As we celebrate the 20th anniversary of the sci-fi classic's premiere, several key figures who were there at the show's creation give us an insider's view of how the series took flight
”Make it so.”
It’s such a stirring phrase, isn’t it, this favored command of Capt. Jean-Luc Picard of the Federation starship U.S.S. Enterprise. Patrick Stewart uttered it with his rich, Shakespearean baritone countless times over the seven glorious seasons of Star Trek: The Next Generation — to Riker, Data, Worf, and Dr. Crusher, to Geordi, Troi, Tasha, and young Wesley, and probably even to a petulant Ferengi or two. And yet, the first time Picard said those three rousing words, on Sept. 28, 1987, in the premiere episode, ”Encounter at Farpoint,” it was to order the mundane task of setting his ship into a ”standard parking orbit.”
Of course, actually making that episode so was anything but mundane. Indeed, Gene Roddenberry’s update on his optimistic vision of humanity’s future set Trek on a blistering 20-year mission — including four TNG movies, three more Trek TV series, and an explosion in first-run syndicated TV — that no one could have foreseen. To commemorate the 20th anniversary of TNG, we’re looking back at the genesis of the episode that (re)started it all.
Gene Roddenberry’s first attempt to mount a new Trek live-action series came a decade before The Next Generation.
ROBERT H. JUSTMAN, original series producer, supervising producer on TNG I think [the idea for a new series] came about as a result of the sudden explosion of Star Trek reruns. It just gathered up a whole slew of people who had never seen the show. But the whole thing came to naught because of, I think, tense bargaining terms with respect to money.
DOROTHY (D.C.) FONTANA, original series writer, associate producer on TNG, co-writer of ”Encounter at Farpoint” I think approximately six scripts were developed [for what was then called Star Trek: Phase II]. Then, Star Wars happened. Suddenly Paramount was saying, ”Don’t we have a franchise show that we could do that with?” The idea for a series, to my understanding, was put aside and they started doing the movie.
The idea for a new series sat fallow for several years as Paramount cranked out four Star Trek movies with the original cast before moving ahead with what would become The Next Generation.
JUSTMAN In the mid-1980s, Paramount realized that they were making zillions of dollars on this old television show and if they had a new one, they could milk the cow again. Gene had a peculiar way of getting people onto whatever show he was doing. I knew enough to know that when he called me to go to lunch and screen some films to look at the special effects, a new show was in the offing. This is late September, early October 1986. We saw a film called Aliens, and I said, ”Jesus Christ, Gene, that was a great picture! But have you ever seen Blade Runner?” And [Gene said] ”What’s that?” He didn’t know what Blade Runner was! I said, ”You’d better take a look at that,” and in the meantime, I just went to work.
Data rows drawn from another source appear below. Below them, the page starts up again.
(* ===== verification/Recovery.v ===== *)
(** * Crashes and restarts

    A crash loses the memory and keeps the tables.  Starting from a world in which
    the two agreed, [Restore] rebuilds every exchange, every durable queue and
    every durable message, with nobody holding any of them. *)

From S2P Require Import Prelude Errors Process Routing CoreQueue QueueSpec.
From S2P Require Import CoreExchange CoreSafety Scenario ExchangeSpec AppConfig Repository.
From S2P Require Import Service Database Postgres ServiceSafety PostgresSpec.
From S2P Require Import Mirror MirrorCore MirrorHeap MirrorService.

(** Nobody holds any letter. *)
Definition ab_all_ready (a : Abs) : Abs :=
  mkAbs (a_exchanges a) (a_queues a) (released <$> a_letters a).

(** The world right after a restart: the UUIDs of the previous process are not
    drawn again. *)
Definition restarted (w : World DB) : World DB :=
  mkWorld (Broker.NewBroker (co_uuids (w_core w)) (co_ranges (w_core w))) (w_repo w).

(** ** What the tables hold can be restored *)

(** A queue that the restored broker will accept. *)
Record restorable (q : QueueState) : Prop := {
  rs_durable : qst_IsDurable q = true;
  rs_auto : qst_IsAutoDelete q = false;
  rs_attempts : (0 ≤ qst_MaxAttempts q)%Z;
  rs_filters : Forall (λ f, RoutingFilter.IsValid f = true) (qst_Filters q);
}.

Definition state_config (q : QueueState) : DurableQueue :=
  mkDurable (qst_IsAutoDelete q) (qst_MaxAttempts q) (list_to_set (qst_Filters q)).

(** The queues and the letters that a part of the loaded state accounts for. *)
Definition queues_of (qs : list QueueState) : gmap (string * string) DurableQueue :=
  list_to_map ((λ q, (state_key q, state_config q)) <$> qs).

Definition letters_of (rows : list (string * DeliveryRow)) : gmap string Letter :=
  list_to_map ((λ row, (row.1, released (letter_of row.2))) <$> rows).

Section recovery.
Context `{E : GoEnv} `{!GoEnvOk E} `{P : PgEnv} `{!PgEnvOk P}.

Lemma loaded_config t q row :
  queue_loaded t q row → durable_of t (state_key q) row = state_config q.
Proof.
  intros [_ _ Ha Hm Hf _]. unfold durable_of, state_config. rewrite Ha, Hm. f_equal.
  apply set_eq. intros f. by rewrite !elem_of_list_to_set, elem_of_filters_of, Hf.
Qed.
FONTANA Late 1986, in the fall, Gene Roddenberry called me and said, ”I’m interested in getting a new Star Trek series on the road.” He outlined how he wanted it to be sometime after the original series. New cast, new characters. He invited me, Bob Justman, [original series writer] David Gerrold, and [original series associate producer] Eddie Milkis to put our ideas in. We wrote tons of memos.
Roddenberry also persuaded a young Paramount TV exec named Rick Berman to leave his post overseeing the new Trek and join the production full-time as a supervising producer.
RICK BERMAN, supervising producer There were three reasons not to do it. One, this was a sequel, and sequels on television had never been successful. Two, it was science fiction, and in the 1980s science fiction was not successful. And three, it was going to be syndicated, not a network program. But my desire to get into the ranks of producers was strong enough that I agreed.